Baca Juga : Dari Lasem ke Krapyak : Membaca Transisi Mbah Ali Maksum
Yang paling mengagumkan adalah dalam kesibukan seperti itu banyak sekali buah penanya. Ini sulit kita temukan gantinya. Terkadang pandai berpidato, tapi tidak bisa menulis, atau sebaliknya. Terkadang lihai berpidato, tapi tidak mahir ilmu agamanya—yang ini marak di era kekinian, ed.

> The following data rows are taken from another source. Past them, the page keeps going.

(** ** The wallet's and the service's purchase *)
Section purchase.
Context `{WalletCrypto} {S : Type} `{!MintStore S}.
Context (limits : rate_config) (m : Mint).
Definition quote_paid (q : MintQuote) : bool := match q_State q with QuotePaid | QuoteIssued => true | _ => false end.
(** AwaitPayment; [polls]: how often the ticker fires before the context is done, at most. *)
Fixpoint await_quote (polls : nat) (quoteID : string) (w : Wire (S := S)) : result wallet_error MintQuote * Wire (S := S) :=
  let '(r, w1) := MintQuoteStatus limits quoteID w in
  match r with
  | Err e => (Err e, w1)
  | Ok quote =>
      if quote_paid quote then (Ok quote, w1)
      else if bool_decide (q_State quote = QuoteExpired) then (Err (WalletErr "mint quote expired before payment"), w1)
      else match polls with O => (Err (WalletErr "context canceled"), w1) | Datatypes.S n => await_quote n quoteID w1 end
  end.
(** [url]: the hub of the current wallet. *)
Definition Purchase (url : option string) (newID : option string) (amountSats : Z) (w : Wire (S := S)) : result wallet_error MintQuote * Wire (S := S) :=
  match url with None => (Err (WalletErr "not connected to a hub"), w) | Some _ => CreateMintQuote limits newID amountSats w end.
Definition AwaitPurchase (url : option string) (e : entropy) (ok : bool) (polls : nat) (quoteID : string) (v : EncryptedProofStore) (w : Wire (S := S)) :
    result wallet_error Z * EncryptedProofStore * Wire (S := S) :=
  match url with
  | None => (Err (WalletErr "not connected to a hub"), v, w)
  | Some hub =>
      match await_quote polls quoteID w with
      | (Err er, w1) => (Err er, v, w1)
      | (Ok quote, w1) =>
          match Wallet_Mint (http_api limits m) e ok hub (Some (mkWalletQuote (q_ID quote) (q_Amount quote))) v w1 with
          | (Err er, v1, w2) => (Err er, v1, w2)
          | (Ok _, v1, w2) => (Ok (Balance hub v1), v1, w2)
          end
      end
  end.
End purchase.

(** ** A purchase, accounted for *)
Section accounting.
Context `{WalletCryptoLaws} {S : Type} `{MintStoreLaws S}.
Context (limits : rate_config) (m : Mint) (id : string) (n : Z).
(** The hub still owes the quote's tokens, or has given them. *)
Definition owed (s : S) : Prop := store_ok s /\ exists q, quotes s !! id = Some q /\ q_ID q = id /\ q_Amount q = n /\ q_State q <> QuoteIssued.
Definition given (s : S) : Prop := store_ok s /\ exists q, quotes s !! id = Some q /\ q_Amount q = n /\ q_State q = QuoteIssued.
(** What others do leaves the quote alone: its ID is known to its buyer only. *)
Definition leaves_alone (x : meeting (S := S)) : Prop := forall s, store_ok s -> store_ok (mt_others x s) /\ quotes (mt_others x s) !! id = quotes s !! id.

Lemma owed_others x s : leaves_alone x -> owed s -> owed (mt_others x s).
Proof. intros Hx [Hok (q & Hq & ?)]. destruct (Hx s Hok) as [? E]. split; [done|]. exists q. by rewrite E. Qed.
Lemma given_others x s : leaves_alone x -> given s -> given (mt_others x s).
Proof. intros Hx [Hok (q & Hq & ?)]. destruct (Hx s Hok) as [? E]. split; [done|]. exists q. by rewrite E. Qed.
Lemma owed_paid s q ln : owed s -> quotes s !! id = Some q -> lookup_settled ln q = true -> owed (mark_paid id s).
Proof.
  intros [Hok (q' & Hq & Hid & Hn & Hst)] Hq' _. unfold mark_paid. destruct (UpdateMintQuoteState id QuotePaid s) as [r s'] eqn:Hu.
  apply law_Update in Hu as (Hok' & _ & Hr); [|done]. split; [done|]. cbn [snd]. destruct r as [[]|e].
  - destruct Hr as (x & Hx & ->). exists (quote_with x QuotePaid). rewrite lookup_insert_eq. assert (x = q') as -> by congruence. by split_and!.
  - exists q'. rewrite Hr. by split_and!.
Qed.

(** A request that keeps [P] at the hub, whatever it answers. *)
Definition keeps {A} (P : S -> Prop) (handler : option ln_answers -> call -> DiscoveryAPI (S := S) -> option (reply A) * DiscoveryAPI (S := S)) : Prop :=
  forall ln c (api : DiscoveryAPI (S := S)), P (da_store api) -> P (da_store (handler ln c api).2).
Lemma do_keeps {A} (P : S -> Prop) (handler : option ln_answers -> call -> DiscoveryAPI (S := S) -> option (reply A) * DiscoveryAPI (S := S)) w r w' :
  (forall x s, x ∈ wi_next w -> P s -> P (mt_others x s)) -> keeps P handler -> do_ handler w = (r, w') -> P (wi_store w) ->
  P (wi_store w') /\ exists done, wi_next w = done ++ wi_next w'.
Proof.
  intros Hoth Hk Hdo HP. unfold do_ in Hdo. destruct (wi_next w) as [|x rest] eqn:Hn; [injection Hdo as <- <-; split; [done|]; exists []; by rewrite Hn|].
  assert (P (mt_others x (da_store (wi_api w)))) as HP' by (apply Hoth; [by left|done]).
  destruct (mt_fate x); [|injection Hdo as <- <-..].
  - destruct (handler _ _ _) as [a api'] eqn:Hh. pose proof (Hk (mt_ln x) (mt_call x) (mkApi (da_rate (wi_api w)) (mt_others x (da_store (wi_api w)))) HP') as Hk'.
    rewrite Hh in Hk'. injection Hdo as <- <-. split; [done|]. by exists [x].
  - split; [done|]. by exists [x].
  - split; [by apply Hk|]. by exists [x].
Qed.
(** The body of an answer that came: what the handler replied. *)
Lemma do_Ok {A} (handler : option ln_answers -> call -> DiscoveryAPI (S := S) -> option (reply A) * DiscoveryAPI (S := S)) w a w' : do_ handler w = (Ok a, w') ->
  exists x rest code api', wi_next w = x :: rest /\ wi_next w' = rest /\ wi_api w' = api' /\
    handler (mt_ln x) (mt_call x) (mkApi (da_rate (wi_api w)) (mt_others x (da_store (wi_api w)))) = (Some (Reply code a), api').
Proof.
  unfold do_. destruct (wi_next w) as [|x rest]; [done|]. destruct (mt_fate x); [|done..]. destruct (handler _ _ _) as [[[code body|code msg]|] api'] eqn:Hh; try done.
  destruct (_ && _); [|done]. intros [= -> <-]. by exists x, rest, code, api'.
Qed.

Tapi Kiai Bisri memiliki keahlian itu semua. Dan insyaallah inilah amal saleh dan pusaka yang nyata manfaatnya serta keramatnya. Dalam hal-hal tertentu saudara Bisri tampil dengan penuh wibawa, menggetarkan, tapi juga membuat orang terpingkal-pingkal. Dia sanggup meluncurkan peluru berbisa dengan cara yang penuh rayuan dan buaian.
Apalagi kalau kita mengingat kitab-kitab tulisannya, walaupun sebagian besar merupakan kitab terjemahan, tapi jelas mempunyai pengaruh yang besar. Misalnya, terjemahan Alfiyah, kami kira setiap santri mengenalnya, demikian juga dengan terjemahan Alquran yang berjudul Al-Ibriz. Saking bagus dan enaknya dibaca, maka orang berani mengajar tafsir di depan para santri. Mesti saja sambil melirik Ibriz-nya Kiai Bisri. Dengan demikian, agaknya tidak salah jika dianggap mencocoki ayat :
فَأَمَّا الزَّبَدُ فَيَذْهَبُ جُفَاءً وَأَمَّا مَا يَنْفَعُ النَّاسَ فَيَمْكُثُ فِي الأرْضِ
“Adapun buih itu maka musnah tak berbekas. Tapi sesuatu yang bermanfaat bagi manusia, maka ia kekal di muka bumi.” (Qs. Ar-ra’du;17)
Baca Juga : Mbah Ali, Pesantren dan Sepakbola
Dengan diterbitkannya terjemahan Kiai Bisri yang berbagai macam itu, orang-orang yang tadinya mencela kitab-kitab pesantren dan menyebutnya kitab kuning sekaran menjadi mengenal isinya dan sedikit demi sedikit mengakui bobot isinya. Dengan begitu Kiai Bisri turut andil besar dalam membuktikan dengan nyata bahwa mereka yang mencela kitab pesantren itu karena kebodohan mereka, belum tahu isinya. Kiai Bisri dengan buku-buku terjemahannya telah membuka mata mereka yang tadinya membabi buta karena kejahiliannya.